Earlier this year, the State Attorney's Office flew the three alleged Illinois victims to Florida for a Williams Rule hearing to strengthen the prosecution's case against Feagin in the Pompano Beach attack, but that motion was denied after the court found the cases were not similar.
By April of this year, the woman was found by a doctor to be not competent to testify, although the doctor claimed she could become competent through counseling and medication.
Meanwhile, the woman was contacting the daughter of a police officer from Urbana, Illinois -- the city where the other three attacks occurred -- and would also call Alvarez' office a bit too often.
By May, the State Attorney's Office discovered that the woman had sent a letter to more than 150 members of the media, including Broward County Public Defender Howard Finkelstein -- which is already a problem since Finkelstein is the boss of Feagin's public defender.

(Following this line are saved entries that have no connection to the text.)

(* ===== verification/MeshEvent.v ===== *)
(** struct mesh_event (src/mesh_packet.h, lines 25-228), the record every
    decoder fills and every consumer reads, and the effects of a decode. *)

From S2P Require Import Prelude CFloat.

Local Open Scope Z_scope.

(** The 16-byte Meshtastic radio header (src/meshtastic.h). *)
Record mesh_header := mk_mesh_header {
  hd_to : Z;
  hd_from : Z;
  hd_packet_id : Z;
  hd_flags : Z;
  hd_channel : Z;
  hd_next_hop : Z;
  hd_relay_node : Z;
}.

(** Strings are C strings without their NUL, byte arrays lists of bytes;
    [ev_payload] is the slice [payload[0 .. payload_len)].  The floats handed
    through are bit patterns, the computed ones [spec_float]. *)
Record mesh_event := mk_event {
  ev_header : mesh_header;
  ev_hop_limit : Z;
  ev_hop_start : Z;
  ev_want_ack : bool;
  ev_via_mqtt : bool;
  ev_decrypted : bool;
  ev_channel_name : list Z;
  ev_rssi_db : Z;
  ev_snr_db : Z;
  ev_sf : Z;
  ev_cr : Z;
  ev_bw_hz : Z;
  ev_freq_hz : Z;
  ev_preset_name : list Z;
  ev_slot_id : Z;
  ev_has_crc : bool;
  ev_payload_crc_ok : bool;
  ev_crc_corrected : bool;
  ev_crc_corrected_bits : Z;
  ev_cfo_hz : Z;
  ev_station_t_ns : Z;
  ev_station_t_acc_ns : Z;
  ev_preamble_lock_sample_idx : Z;
  ev_sample_rate_sps : Z;
  ev_preamble_lock_sample_frac : Z;
  ev_preamble_lock_t_ns : Z;
  ev_portnum : Z;
  ev_payload : list Z;
  ev_raw_hex : list Z;
  ev_request_id : Z;
  ev_reply_id : Z;
  ev_want_response : bool;
  ev_is_meshcore : bool;
  ev_mc_route_type : Z;
  ev_mc_payload_type : Z;
  ev_mc_payload_ver : Z;
  ev_mc_type_name : list Z;
  ev_mc_dest_hash : Z;
  ev_mc_src_hash : Z;
  ev_mc_channel_hash : Z;
  ev_mc_timestamp : Z;
  ev_mc_node_name : list Z;
  ev_mc_text : list Z;
  ev_mc_pubkey : list Z;
  ev_mc_path_hop_count : Z;
  ev_mc_path_snrs : list Z;
  ev_mc_path_hashes : list Z;
  ev_mc_hdr_path_hash_count : Z;
  ev_mc_hdr_path_hash_size : Z;
  ev_mc_hdr_path : list Z;              (* mc_hdr_path[0 .. mc_hdr_path_len) *)
  ev_mc_sig_valid : bool;
  ev_mc_data_type : Z;
  ev_mc_data_len : Z;
  ev_mc_txt_type : Z;
  ev_mc_telemetry_json : list Z;
  ev_mc_adv_type : Z;
  ev_mc_has_latlon : bool;
  ev_mc_lat : spec_float;
  ev_mc_lon : spec_float;
  ev_mc_has_name : bool;
  ev_mc_extra1 : Z;
  ev_mc_extra2 : Z;
  ev_mc_has_region_scope : bool;
  ev_mc_region_code1 : Z;
  ev_mc_region_code2 : Z;
  ev_mc_region_name : list Z;
  ev_mc_multipart_remaining : Z;
  ev_mc_multipart_inner_type : Z;
  ev_mc_ctl_subtype : list Z;
  ev_mc_ctl_tag : Z;
  ev_mc_ctl_filter : Z;
  ev_mc_ctl_since : Z;
  ev_mc_ctl_snr : spec_float;
}.

(** [memset(&ev, 0, sizeof(ev))] *)
Definition event_zero : mesh_event :=
  mk_event (mk_mesh_header 0 0 0 0 0 0 0) 0 0 false false false [] 0 0 0 0 0 0 [] 0 false false false
    0 0 0 0 0 0 0 0 0 [] [] 0 0 false false 0 0 0 [] 0 0 0 0 [] [] [] 0 [] [] 0 0 [] false 0 0 0 []
    0 false f_zero f_zero false 0 0 false 0 0 [] 0 0 [] 0 0 0 f_zero.

(** [hex_dump]: lowercase hex of as many bytes as fit in [char out[max]]. *)
Definition hex_digit (n : Z) : Z := if n <? 10 then 48 + n else 97 + (n - 10).

Fixpoint hex_dump (p : list Z) (o max : nat) : list Z :=
  match p with
  | [] => []
  | b :: t =>
      if (o + 2 <? max)%nat
      then hex_digit (Z.land (Z.shiftr b 4) 0xF) :: hex_digit (Z.land b 0xF) :: hex_dump t (o + 2) max
      else []
  end.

The letter apparently included a statement that a separate doctor declared the woman competent to testify, although that doctor claimed during a deposition "that she was not qualified nor was it in her area of expertise to evaluate someone for competency in this context."
On August 26, Alvarez told the woman she was dropping the charges, spending 2.5 hours explaining it all to her.

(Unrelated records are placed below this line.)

(* ===== verification/MeshCore.v ===== *)
(** The MeshCore channel table (src/meshcore.c, src/meshcore.h): payload
    types, channel hash, secret decoding, the upserting channel set, hashtag
    channels and the candidate names of the dictionary attacks.

    OpenSSL's SHA-256 and base64 block decoder are the parameters [sha256]
    and [evp_decode_block]; a failing call is [None]. *)

From Stdlib Require Import String.
From S2P Require Import Prelude CString Keyset.

Local Open Scope Z_scope.

(** ** Constants *)

Definition MC_HEADER_ROUTE_TYPE_MASK : Z := 0x03.
Definition MC_HEADER_PAYLOAD_TYPE_MASK : Z := 0x3C.
Definition MC_HEADER_PAYLOAD_TYPE_SHIFT : Z := 2.
Definition MC_HEADER_PAYLOAD_VER_MASK : Z := 0xC0.
Definition MC_HEADER_PAYLOAD_VER_SHIFT : Z := 6.
Definition MC_ROUTE_TRANSPORT_FLOOD : Z := 0.
Definition MC_ROUTE_FLOOD : Z := 1.
Definition MC_ROUTE_DIRECT : Z := 2.
Definition MC_ROUTE_TRANSPORT_DIRECT : Z := 3.

Definition mc_route_has_transport_codes (route_type : Z) : bool :=
  (route_type =? MC_ROUTE_TRANSPORT_FLOOD) || (route_type =? MC_ROUTE_TRANSPORT_DIRECT).

Definition MC_PAYLOAD_REQ : Z := 0.
Definition MC_PAYLOAD_RESPONSE : Z := 1.
Definition MC_PAYLOAD_TXT_MSG : Z := 2.
Definition MC_PAYLOAD_ACK : Z := 3.
Definition MC_PAYLOAD_ADVERT : Z := 4.
Definition MC_PAYLOAD_GRP_TXT : Z := 5.
Definition MC_PAYLOAD_GRP_DATA : Z := 6.
Definition MC_PAYLOAD_ANON_REQ : Z := 7.
Definition MC_PAYLOAD_PATH : Z := 8.
Definition MC_PAYLOAD_TRACE : Z := 9.
Definition MC_PAYLOAD_MULTIPART : Z := 0x0A.
Definition MC_PAYLOAD_CONTROL : Z := 0x0B.
Definition MC_PAYLOAD_RAW_CUSTOM : Z := 0x0F.

Definition ADV_TYPE_MASK : Z := 0x0F.
Definition ADV_LATLON_MASK : Z := 0x10.
Definition ADV_FEAT1_MASK : Z := 0x20.
Definition ADV_FEAT2_MASK : Z := 0x40.
Definition ADV_NAME_MASK : Z := 0x80.
Definition MC_CTL_TYPE_NODE_DISCOVER_REQ : Z := 0x80.
Definition MC_CTL_TYPE_NODE_DISCOVER_RESP : Z := 0x90.

Definition MC_MAX_PACKET_PAYLOAD : nat := 184.
Definition MC_MAX_PATH_SIZE : nat := 64.
Definition MC_PUB_KEY_SIZE : nat := 32.
Definition MC_SIGNATURE_SIZE : nat := 64.
Definition MC_CIPHER_MAC_SIZE : nat := 2.
Definition MC_CIPHER_BLOCK_SIZE : nat := 16.
Definition MC_CHANNEL_MAX_ENTRIES : nat := 32.
Definition MC_CHANNEL_MAX_NAME : nat := 32.
Definition MC_CHANNEL_SECRET_BYTES : nat := 32.

Definition MC_PAYLOAD_NAMES : list (Z * list Z) :=
  [ (MC_PAYLOAD_REQ, str "REQ"); (MC_PAYLOAD_RESPONSE, str "RESPONSE"); (MC_PAYLOAD_TXT_MSG, str "TXT_MSG");
    (MC_PAYLOAD_ACK, str "ACK"); (MC_PAYLOAD_ADVERT, str "ADVERT"); (MC_PAYLOAD_GRP_TXT, str "GRP_TXT");
    (MC_PAYLOAD_GRP_DATA, str "GRP_DATA"); (MC_PAYLOAD_ANON_REQ, str "ANON_REQ");
    (MC_PAYLOAD_PATH, str "PATH"); (MC_PAYLOAD_TRACE, str "TRACE"); (MC_PAYLOAD_MULTIPART, str "MULTIPART");
    (MC_PAYLOAD_CONTROL, str "CONTROL"); (MC_PAYLOAD_RAW_CUSTOM, str "RAW_CUSTOM") ].

Definition mc_payload_type_name (payload_type : Z) : list Z :=
  match find (fun p => fst p =? payload_type) MC_PAYLOAD_NAMES with
  | Some p => snd p
  | None => str "UNKNOWN"
  end.

(** ** The channel set *)

Record meshcore_channel := mk_channel {
  ch_name : list Z;
  ch_secret : list Z;        (* secret[0 .. secret_len) *)
  ch_hash : Z;
}.

(** entries[0 .. n_entries) *)
Abbreviation channelset := (list meshcore_channel).

Definition meshcore_channelset_create : channelset := [].

Section Crypto.
Variable sha256 : list Z -> option (list Z).
Variable evp_decode_block : list Z -> option (list Z).

Definition meshcore_channel_hash (secret : list Z) : Z :=
  match sha256 secret with
  | Some (d :: _) => d
  | _ => 0
  end.

Definition is_strict_hex (s : list Z) : bool :=
  forallb (fun c => match hex_nibble c with Some _ => true | None => false end) s.

Definition base64_char_ok (len i : nat) (c : Z) : bool :=
  ((65 <=? c) && (c <=? 90)) || ((97 <=? c) && (c <=? 122)) || ((48 <=? c) && (c <=? 57)) ||
  (c =? 43) || (c =? 47) || ((c =? 61) && (len - 2 <=? i)%nat).

(** [None] is the return value -1. *)
Definition base64_decode (b64 : list Z) (max_out : nat) : option (list Z) :=
  let len := length b64 in
  if (len =? 0)%nat || negb (len mod 4 =? 0)%nat then None
  else
    let pad := ((if (at_ b64 (len - 1) =? 61)%Z then 1 else 0) + (if (at_ b64 (len - 2) =? 61)%Z then 1 else 0))%nat in
    if negb (forallb id (imap (base64_char_ok len) b64)) then None
    else if (128 <? len / 4 * 3)%nat then None
    else match evp_decode_block b64 with
         | None => None
         | Some tmp =>
             let n := (length tmp - pad)%nat in
             if (max_out <? n)%nat then None else Some (take n tmp)
         end.

Definition secret_len_ok (n : nat) : bool := (n =? 16)%nat || (n =? 32)%nat.

Definition meshcore_decode_psk (s : list Z) : option (list Z) :=
  let hex :=
    if ((length s =? 32)%nat || (length s =? 64)%nat) && is_strict_hex s then
      match hex_decode s MC_CHANNEL_SECRET_BYTES with
      | Some k => if secret_len_ok (length k) then Some k else None
      | None => None
      end
    else None in
  match hex with
  | Some k => Some k
  | None => match base64_decode s MC_CHANNEL_SECRET_BYTES with
            | Some k => if secret_len_ok (length k) then Some k else None
            | None => None
            end
  end.

(** The index of the entry called [name]. *)
Fixpoint channel_index (cs : channelset) (name : list Z) : option nat :=
  match cs with
  | [] => None
  | e :: t => if strcmp_eq (ch_name e) name then Some O else option_map S (channel_index t name)
  end.

(** On success the new set and the entry written; the lock is held for the
    whole update. *)
Definition add_channel_locked (cs : channelset) (name secret : list Z)
  : option (channelset * meshcore_channel) :=
  let e := mk_channel (copy_to MC_CHANNEL_MAX_NAME name) secret (meshcore_channel_hash secret) in
  match channel_index cs name with
  | Some i => Some (<[i := e]> cs, e)
  | None => if (MC_CHANNEL_MAX_ENTRIES <=? length cs)%nat then None else Some (cs ++ [e], e)
  end.

Definition meshcore_channelset_add_spec (cs : channelset) (spec : list Z)
  : option (channelset * meshcore_channel) :=
  match strchr 58 spec with
  | None => None
  | Some (pre, post) =>
      let name := take (MC_CHANNEL_MAX_NAME - 1) pre in
      match meshcore_decode_psk post with
      | None => None
      | Some secret => add_channel_locked cs name secret
      end
  end.

Definition meshcore_channel_hashtag_secret (name : list Z) : list Z :=
  match sha256 (35 :: take MC_CHANNEL_MAX_NAME name) with
  | Some d => if (16 <=? length d)%nat then take 16 d else replicate 16 0
  | None => replicate 16 0
  end.

Definition PUBLIC_SPEC : list Z := str "Public:izOH6cXN6mrJ5e26oRXNcg==".

Definition meshcore_channelset_add_default_public (cs : channelset) :=
  meshcore_channelset_add_spec cs PUBLIC_SPEC.

Definition meshcore_channelset_add_hashtag (cs : channelset) (name : list Z)
  : option (channelset * meshcore_channel) :=
  match name with
  | [] => None
  | c :: t =>
      let name := if c =? 35 then t else name in
      match name with
      | [] => None
      | _ =>
          if strcasecmp_eq name (str "public") then meshcore_channelset_add_default_public cs
          else add_channel_locked cs (copy_to MC_CHANNEL_MAX_NAME (35 :: name))
                 (meshcore_channel_hashtag_secret name)
      end
  end.
End Crypto.

(** The indices to try for a hash byte: exact matches, then the others. *)
Fixpoint indices_where (p : meshcore_channel -> bool) (i : nat) (cs : channelset) : list nat :=
  match cs with
  | [] => []
  | e :: t => if p e then i :: indices_where p (S i) t else indices_where p (S i) t
  end.

Definition meshcore_channelset_lookup (cs : channelset) (hash : Z) (max_out : nat) : list nat :=
  take max_out (indices_where (fun e => ch_hash e =? hash) 0 cs ++
                indices_where (fun e => negb (ch_hash e =? hash)) 0 cs).

(** ** Candidate names *)

Definition toupper (c : Z) : Z := if (97 <=? c) && (c <=? 122) then c - 32 else c.

Definition meshcore_name_case_variants (name : list Z) : list (list Z) :=
  let v := copy_to MC_CHANNEL_MAX_NAME name in
  let passes := [map tolower v; map toupper v;
                 match v with [] => [] | c :: t => toupper c :: map tolower t end] in
  fold_left (fun out w => if existsb (list_eqb w) out then out
                          else if (length out <? 4)%nat then out ++ [w] else out) passes [v].

(** "fr-%02d" for 1..99, then fr-2a, fr-2b, the regions and the rest. *)
Definition builtin_candidates : list (list Z) :=
  map (fun d => str "fr-" ++ pad0 2 (dec_of_Z (Z.of_nat d))) (seq 1 99) ++
  [str "fr-2a"; str "fr-2b"] ++
  map (fun r => str "fr-" ++ r)
    [str "ara"; str "bfc"; str "bre"; str "cvl"; str "cor"; str "ges"; str "hdf"; str "idf"; str "nor";
     str "naq"; str "occ"; str "pdl"; str "paca"] ++
  [str "eu"; str "europe"; str "fr"; str "france"].

Definition meshcore_builtin_hashtag_candidates (max_out : nat) : list (list Z) :=
  take max_out (map (copy_to MC_CHANNEL_MAX_NAME) builtin_candidates).

(** The MeshCore frame (src/meshcore_packet.c): framing of header, transport
    codes, path and payload, and MAC-then-decrypt of a channel message.

    HMAC-SHA256 and AES-128-ECB (OpenSSL) are parameters; a failing call is
    [None]. *)

Record meshcore_packet := mk_packet {
  pk_route_type : Z;
  pk_payload_type : Z;
  pk_payload_ver : Z;
  pk_has_transport_codes : bool;
  pk_transport_code1 : Z;
  pk_transport_code2 : Z;
  pk_path : list Z;              (* path[0 .. path_len) *)
  pk_path_hash_count : Z;
  pk_path_hash_size : Z;
  pk_payload : list Z;           (* payload[0 .. payload_len) *)
}.

(** Transport codes, when the route type has them: the two codes and the
    cursor. *)
Definition parse_transport (has : bool) (p : list Z) : option (Z * Z * list Z) :=
  if has then if (length p <? 4)%nat then None else Some (rd_le16 p, rd_le16 (drop 2 p), drop 4 p)
  else Some (0, 0, p).

(** [None] is the return value -1. *)
Definition meshcore_packet_parse (raw : list Z) : option meshcore_packet :=
  if (length raw <? 2)%nat then None
  else
    let header := at_ raw 0 in
    let p := drop 1 raw in
    let route_type := Z.land header MC_HEADER_ROUTE_TYPE_MASK in
    let has := mc_route_has_transport_codes route_type in
    match parse_transport has p with
    | None => None
    | Some (c1, c2, p) =>
        match p with
        | [] => None
        | path_len_byte :: p =>
            let count := Z.land path_len_byte 0x3F in
            let size := Z.shiftr (Z.land path_len_byte 0xC0) 6 + 1 in
            if (size <? 1) || (3 <? size) then None
            else
              let path_bytes := (Z.to_nat count * Z.to_nat size)%nat in
              if (MC_MAX_PATH_SIZE <? path_bytes)%nat then None
              else if (length p <? path_bytes)%nat then None
              else
                Some {| pk_route_type := route_type;
                        pk_payload_type := Z.shiftr (Z.land header MC_HEADER_PAYLOAD_TYPE_MASK)
                                             MC_HEADER_PAYLOAD_TYPE_SHIFT;
                        pk_payload_ver := Z.shiftr (Z.land header MC_HEADER_PAYLOAD_VER_MASK)
                                            MC_HEADER_PAYLOAD_VER_SHIFT;
                        pk_has_transport_codes := has;
                        pk_transport_code1 := c1;
                        pk_transport_code2 := c2;
                        pk_path := take path_bytes p;
                        pk_path_hash_count := count;
                        pk_path_hash_size := size;
                        pk_payload := take MC_MAX_PACKET_PAYLOAD (drop path_bytes p) |}
        end
    end.

Section Crypto.
Variable hmac_sha256 : list Z -> list Z -> option (list Z).
Variable aes128_ecb_decrypt : list Z -> list Z -> option (list Z).

(** The plaintext; [None] is the return value -1. *)
Definition meshcore_verify_and_decrypt (secret enc_with_mac : list Z) : option (list Z) :=
  if negb (secret_len_ok (length secret)) then None
  else if (length enc_with_mac <? MC_CIPHER_MAC_SIZE)%nat then None
  else
    let mac_bytes := take MC_CIPHER_MAC_SIZE enc_with_mac in
    let ciphertext := drop MC_CIPHER_MAC_SIZE enc_with_mac in
    let cipher_len := length ciphertext in
    let hmac_key := secret ++ replicate (MC_PUB_KEY_SIZE - length secret) 0 in
    match hmac_sha256 hmac_key ciphertext with
    | None => None
    | Some hmac_full =>
        if (length hmac_full <? MC_CIPHER_MAC_SIZE)%nat then None
        else if negb (list_eqb (take MC_CIPHER_MAC_SIZE hmac_full) mac_bytes) then None
        else if (cipher_len =? 0)%nat then Some []
        else
          let n_blocks := ((cipher_len + MC_CIPHER_BLOCK_SIZE - 1) / MC_CIPHER_BLOCK_SIZE)%nat in
          let padded_len := (n_blocks * MC_CIPHER_BLOCK_SIZE)%nat in
          if (MC_MAX_PACKET_PAYLOAD + MC_CIPHER_BLOCK_SIZE <? padded_len)%nat then None
          else
            match aes128_ecb_decrypt (take 16 secret)
                    (ciphertext ++ replicate (padded_len - cipher_len) 0) with
            | None => None
            | Some plain => Some (take cipher_len plain)
            end
    end.
End Crypto.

At that time, Alvarez writes the woman still believes it was her ex-boyfriend who sexually assaulted her, and that prosecutors were protecting him to pin the crime on Feagin.
That makes the only piece of evidence tying Feagin to the scene of the crime is his DNA on the bed sheet, which Alvarez says doesn't even prove any form of actual sexual contact.
Combining the three years of credibility issues and persistent allegations, Alvarez says the state couldn't move forward with the allegations, even though she believed Feagin raped the woman, according to the memo.
"It was with a heavy heart that I dismissed these charges," Alvarez writes.